President Donald Trump said Thursday he has ordered the U.S. military to “shoot and kill” small Iranian boats that deploy mines to choke traffic through the Strait of Hormuz.
Trump´s post on social media came shortly after the U.S. military seized another tanker associated with the smuggling of Iranian oil, ratcheting up a standoff with Tehran over the strait through which 20% of all crude oil and natural gas traded passes.
“I have ordered the United States Navy to shoot and kill any boat, small boats though they may be…that is putting mines in the waters of the Strait of Hormuz,” Trump posted. “There is to be no hesitation. Additionally, our mine `sweepers´ are clearing the Strait right now.”
“I am hereby ordering that activity to continue, but at a tripled up level!” Trump added.
He also said the military is intensifying mine clearing operations in the critical waterway.
The move comes a day after Iran´s paramilitary Revolutionary Guards attacked three cargo ships in the strait, capturing two of them.
The Defense Department released video footage earlier on Thursday of U.S. forces on the deck of the Guinea-flagged oil tanker Majestic X, which was seized in the Indian Ocean.
“We will continue global maritime enforcement to disrupt illicit networks and interdict vessels providing material support to Iran, wherever they operate,” a Pentagon statement said.
Ship-tracking data showed the Majestic X in the Indian Ocean between Sri Lanka and Indonesia, roughly the same location as the oil tanker Tifani, earlier seized by American forces. It had been bound for Zhoushan, China.
The vessel previously had been named Phonix and had been sanctioned by the U.S. Treasury Department in 2024 for smuggling Iranian crude oil in contravention of U.S. sanctions on the Islamic Republic.
There was no immediate response from Iran on the news of the seizure.
On Tuesday, Trump extended a ceasefire while maintaining an American blockade of Iranian ports. There was no immediate sign whether peace talks, previously hosted by Pakistan, would resume anytime soon.
The standoff between the US and Iran has effectively choked off nearly all exports through the strait with no end in sight.
Meanwhile, Pentagon assessment has said it could take six months to completely clear the Strait of Hormuz of Iranian-laid mines, which could keep oil prices high, the Washington Post reported, according to AFP.

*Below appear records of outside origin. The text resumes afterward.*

(* ===== verification/Code.v ===== *)
(** * The code generator as the rest of the crate sees it ([src/src/code.rs])

    [code.rs] re-exports one architecture module.  [Code] lists what the
    routing and session code calls, [CodeLaws] what it relies on, and the
    instances discharge the laws. *)

From S2P Require Import Prelude Errors Prefix X86 Relocate.

#[local] Open Scope Z_scope.

Class Code := {
  max_prefix : nat;
  code_plan : Z → Z → list Z → result Plan;
  code_jump : Z → Z → result (list Z);
  code_trampoline : Z → Z → list Z → result (list Z);
  code_needs_call_bridge : list Z → result bool;
  (** [install_raw] goes through a relay page on this architecture. *)
  code_relay : bool;
  (** The code at an address sends the processor to a target. *)
  lands : Z → list Z → Z → Prop }.

Class CodeLaws `{!Code} := {
  plan_law source target bytes p :
    0 ≤ target ≤ usize_max → code_plan source target bytes = Ok p →
    lands (source + Z.of_nat (offset p)) (replacement p) target ∧
    length (original p) = length (replacement p) ∧ original p ≠ [] ∧
    bytes_at bytes (offset p) (original p) ∧ source ≠ target;
  plan_returns_law source target bytes : returns (code_plan source target bytes);
  jump_law source target bs rest :
    0 ≤ target ≤ usize_max → code_jump source target = Ok bs → lands source (bs ++ rest) target;
  jump_returns_law source target : returns (code_jump source target);
  trampoline_returns_law source destination bytes :
    returns (code_trampoline source destination bytes);
  needs_call_bridge_law source destination bytes out :
    code_trampoline source destination bytes = Ok out →
    ∃ b, code_needs_call_bridge bytes = Ok b }.

(** [#[cfg(target_arch = "x86_64")] pub(crate) use x86::*]. *)
#[global] Instance x86_code : Code := {
  max_prefix := MAX_PREFIX;
  code_plan := plan;
  code_jump := jump;
  code_trampoline := trampoline;
  code_needs_call_bridge := needs_call_bridge;
  code_relay := false;
  lands a bs t := jump_destination a bs = Some t }.

Lemma jump_no_panic source target : returns (jump source target).
Proof. unfold jump. destruct (checked_add _ _); simpl; [by destruct (i32_try_from _)|done]. Qed.

#[global] Instance x86_laws : CodeLaws.
Proof.
  split; simpl.
  - intros source target bytes p Ht H.
    apply plan_Ok in H as (_ & _ & Hne & _ & _ & Hle & j & l & Hj & Hl & Ho & Hr).
    pose proof (jump_length _ _ _ Hj) as Hjl.
    pose proof (passed_bounds _ _ _ _ _ Hl ltac:(lia) ltac:(lia)) as (Hn & Hnl & _).
    split_and!.
    + rewrite Hr. by apply jump_lands.
    + rewrite Hr, length_app, length_replicate. lia.
    + intros E. rewrite E in Hn. simpl in Hn. lia.
    + intros k x Hk. rewrite Ho in Hk. apply lookup_take_Some in Hk as [Hk _].
      by rewrite lookup_drop in Hk.
    + done.
  - apply plan_no_panic.
  - intros. by apply jump_lands.
  - apply jump_no_panic.
  - apply trampoline_no_panic.
  - intros source destination bytes out (lay & Hs & _)%trampoline_layout.
    eexists. unfold needs_call_bridge. eapply call_bridge_splits; [done|].
    apply splits_length in Hs. lia.
Qed.

(** The loop of [needs_call_bridge] ends: every instruction has a byte. *)
Lemma call_bridge_returns fuel original offset :
  (length original - offset < fuel)%nat → returns (call_bridge_loop fuel original offset).
Proof.
  revert offset. induction fuel as [|fuel IH]; intros offset Hf; cbn [call_bridge_loop].
  { lia. }
  destruct (Nat.ltb_spec offset (length original)) as [Hlt|]; [|done].
  apply returns_bind; [by apply slice_returns; lia|]. intros rest _.
  apply returns_bind; [by destruct (decode_returns rest) as [->|[i ->]]|]. intros i Hi.
  destruct (is_Some_b (call i)); [done|]. apply IH.
  pose proof (decode_size _ _ Hi) as Hsize. lia.
Qed.

(** On every input the x86-64 decoder and the entry points that use it come
    back with a result or an error: no slice, index or subtraction in them
    panics and every loop ends; the only error of the decoder is
    [InvalidInstruction]. *)
Lemma x86_code_returns source target bytes :
  returns (@code_plan x86_code source target bytes) ∧
  returns (@code_jump x86_code source target) ∧
  returns (@code_trampoline x86_code source target bytes) ∧
  returns (@code_needs_call_bridge x86_code bytes) ∧
  (decode bytes = Err InvalidInstruction ∨ ∃ i, decode bytes = Ok i).
Proof.
  split_and!.
  - apply plan_no_panic.
  - apply jump_no_panic.
  - apply trampoline_no_panic.
  - apply call_bridge_returns. lia.
  - apply decode_returns.
Qed.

The assessment added that it was unlikely such an operation would begin before the end of the war.
Moreover, Iran has banked the first proceeds from the tolls it is exacting on shipping through the Strait of Hormuz, a senior official said Thursday, as disruption triggered by the US-Israeli war against the Islamic republic continued to batter the world economy.
With planned peace talks hanging in the balance, more fuel-hungry airlines cancelled flights, oil prices opened higher and the keenly-watched S&P Global PMI index showed eurozone business activity shrinking for the first time in 16 months.
Iran vowed it will keep the strait closed to all but a trickle of approved vessels for as long as the United States blockades its ports, brushing off demands from President Donald Trump that it buckle to US threats and both reopen Hormuz and surrender its enriched uranium.
“A complete ceasefire only has meaning if it is not violated through a naval blockade,” said Iran’s parliamentary speaker Mohammad Bagher Ghalibaf, who led Tehran’s delegation at a first round of talks. “Reopening the Strait of Hormuz is not possible amid a blatant violation of the ceasefire.”
Ghalibaf’s deputy, Hamidrez Hajibabei said Iran has received its first revenue from tolls it is imposing on ships seeking to cross Hormuz, a route that in peacetime accounts for a fifth of the world’s oil and gas flows, and other vital commodities.
Separately, The New York Times reported on Thursday that Iran’s new Supreme Leader Mojtaba Khamenei was seriously wounded in the US-Israeli airstrike that killed his father and predecessor Ali Khamenei but is mentally sharp
Citing several Iranian officials which it did not name, the Times said Mojtaba Khamenei had “at least for now” delegated decision-making to generals in the Revolutionary Guards ideological army.
Mojtaba Khamenei has not appeared in public since succeeding his father and only issued written statements, creating speculation over his condition and if he is still alive.
Although Mojtaba Khamenei was “gravely wounded (in the February 28 airstrike), he is mentally sharp and engaged,” said the NYT.